Laminar shear stress exerts potent anti-apoptotic effects. Therefore, we analyzed the influence of laminar shear stress on the expression of apoptosis-regulating genes in human umbilical vein endothelial cells (HUVEC). Application of high levels of laminar shear stress (15 and 30 dyn/cm2) decreased the susceptibility of HUVEC to undergo apoptosis, whereas low shear stress (1 dyn/cm2) had no effect. These diminished signs of apoptosis were accompanied by a decreased mRNA expression of apoptosis-inducing Fas receptor. Furthermore, mRNA and protein expression of anti-apoptotic, soluble Fas isoform FasExo6Del and anti-apoptotic Bcl-xL were induced.
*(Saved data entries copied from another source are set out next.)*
(** * Money-idea generator: scorer, idea generator, ranker and asset pool

    A shallow embedding of [scripts/config.py], [scripts/idea_analyzer.py],
    [scripts/asset_pool.py] and the idea generation of
    [scripts/multi_source_monitor.py], followed by the properties the
    specification states about them and by further properties of the
    code.

    Conventions.
    - Python [int] is [Z]; Python [float] is a primitive binary64 [float].
    - Python [str] is [string], read as the UTF-8 bytes of the text; for
      valid UTF-8 the substring test on bytes is the one on code points.
    - JSON-like run-time data (idea, execution and revenue records, the
      values read from the backing files) is the type [Value]; a [dict]
      with string keys is a [gmap string Value].
    - An uncaught Python exception is the [Raise] outcome of [Result].
    - Calls into the Python library whose text is not part of the
      repository ([str.lower], [json.load], [json.dump], the float
      accumulation of [sum]) are Section variables; concrete instances
      are given for the evaluated examples.
    - The store is embedded twice: [Pool] in a directory that accepts
      every write, [OnDisk] with backing files that may refuse to be
      opened for writing. The operations of [OnDisk] are those of [Pool]
      when nothing is refused. *)

From Stdlib Require Import ZArith QArith Floats Lia Ascii String.
From stdpp Require Import gmap strings list sorting.

Local Open Scope Z_scope.
Local Open Scope string_scope.

(** ** Python strings *)

Module Str.

(** [k in s] on strings: [k] occurs in [s] as a contiguous substring. *)
Fixpoint contains (k s : string) : bool :=
  String.prefix k s ||
  match s with
  | EmptyString => false
  | String _ s' => contains k s'
  end.

(** [any(k in s for k in ks)] *)
Definition any_in (ks : list string) (s : string) : bool :=
  existsb (fun k => contains k s) ks.

(** [x in xs] for a list of strings. *)
Definition mem (x : string) (xs : list string) : bool :=
  existsb (String.eqb x) xs.

(** ASCII lower-casing: the instance of [str.lower] used in the
    evaluated examples (it agrees with Python on ASCII text). *)
Definition ascii_lower_char (c : ascii) : ascii :=
  let n := nat_of_ascii c in
  if ((65 <=? n)%nat && (n <=? 90)%nat)%bool then ascii_of_nat (n + 32) else c.

Fixpoint ascii_lower (s : string) : string :=
  match s with
  | EmptyString => EmptyString
  | String c s' => String (ascii_lower_char c) (ascii_lower s')
  end.

(** [s.split('/')[-1]]: the text after the last ['/'] (all of [s] when
    there is none). *)
Fixpoint last_segment_from (acc s : string) : string :=
  match s with
  | EmptyString => acc
  | String c s' =>
      if Ascii.eqb c "/"%char then last_segment_from EmptyString s'
      else last_segment_from (acc ++ String c EmptyString) s'
  end.

Definition last_segment (s : string) : string := last_segment_from EmptyString s.

End Str.

(** ** Descriptors *)

(** A project descriptor as the collectors build it. Every field is read
    with [project.get(key, default)], so each may be absent. *)
Record Project := {
  p_name : option string;
  p_stars : option Z;
  p_trending_stars : option Z;
  p_language : option string;
  p_description : option string;
  p_url : option string;
}.

Definition with_stars (s : option Z) (p : Project) : Project :=
  {| p_name := p_name p; p_stars := s; p_trending_stars := p_trending_stars p;
     p_language := p_language p; p_description := p_description p; p_url := p_url p |}.

(** ** [IdeaAnalyzer.analyze_potential] *)

Module Scorer.
Section WithLower.

(** [str.lower] *)
Variable lower : string -> string.

(** 1. stars band (at most 30). *)
Definition stars_band (stars : Z) : Z :=
  if stars >? 1000 then 30
  else if stars >? 500 then 25
  else if stars >? 100 then 20
  else if stars >? 50 then 15
  else 10.

(** 2. trending-stars band (at most 25). *)
Definition trending_band (trending_stars : Z) : Z :=
  if trending_stars >? 100 then 25
  else if trending_stars >? 50 then 20
  else if trending_stars >? 20 then 15
  else if trending_stars >? 10 then 10
  else 5.

Definition ai_keywords : list string :=
  ["ai"; "llm"; "gpt"; "chatgpt"; "claude"; "agent"; "openai"; "anthropic"].

Definition hot_languages : list string := ["python"; "typescript"; "rust"; "go"].

(** 3. technology band (at most 20): two independent additions. *)
Definition tech_band (language description : string) : Z :=
  (if Str.any_in ai_keywords description then 15 else 0) +
  (if Str.mem language hot_languages then 5 else 0).

Definition monetization_keywords : list string :=
  ["api"; "sdk"; "cli"; "framework"; "platform"; "tool";
   "automation"; "chatbot"; "assistant"; "dashboard"].

(** 4. monetisation-keyword band (at most 15). *)
Definition monetization_band (description : string) : Z :=
  if Str.any_in monetization_keywords description then 15
  else if Str.any_in ["library"; "package"] description then 10
  else 0.

(** 5. business-model band (at most 10). *)
Definition business_band (description : string) : Z :=
  if Str.contains "saas" description || Str.contains "enterprise" description then 10
  else if Str.contains "api" description || Str.contains "service" description then 7
  else if Str.contains "tool" description || Str.contains "app" description then 5
  else 0.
Surprisingly, high shear stress also elevated mRNA and protein expression of pro-apoptotic Bak. The shear stress-induced up-regulation of Bcl-xL and Bak mRNA can be abrogated by inhibition of the endothelial NO synthase. We propose that altered expression of Bcl-xL and the Fas system is involved in the protective effect of laminar shear stress against apoptosis in human endothelial cells.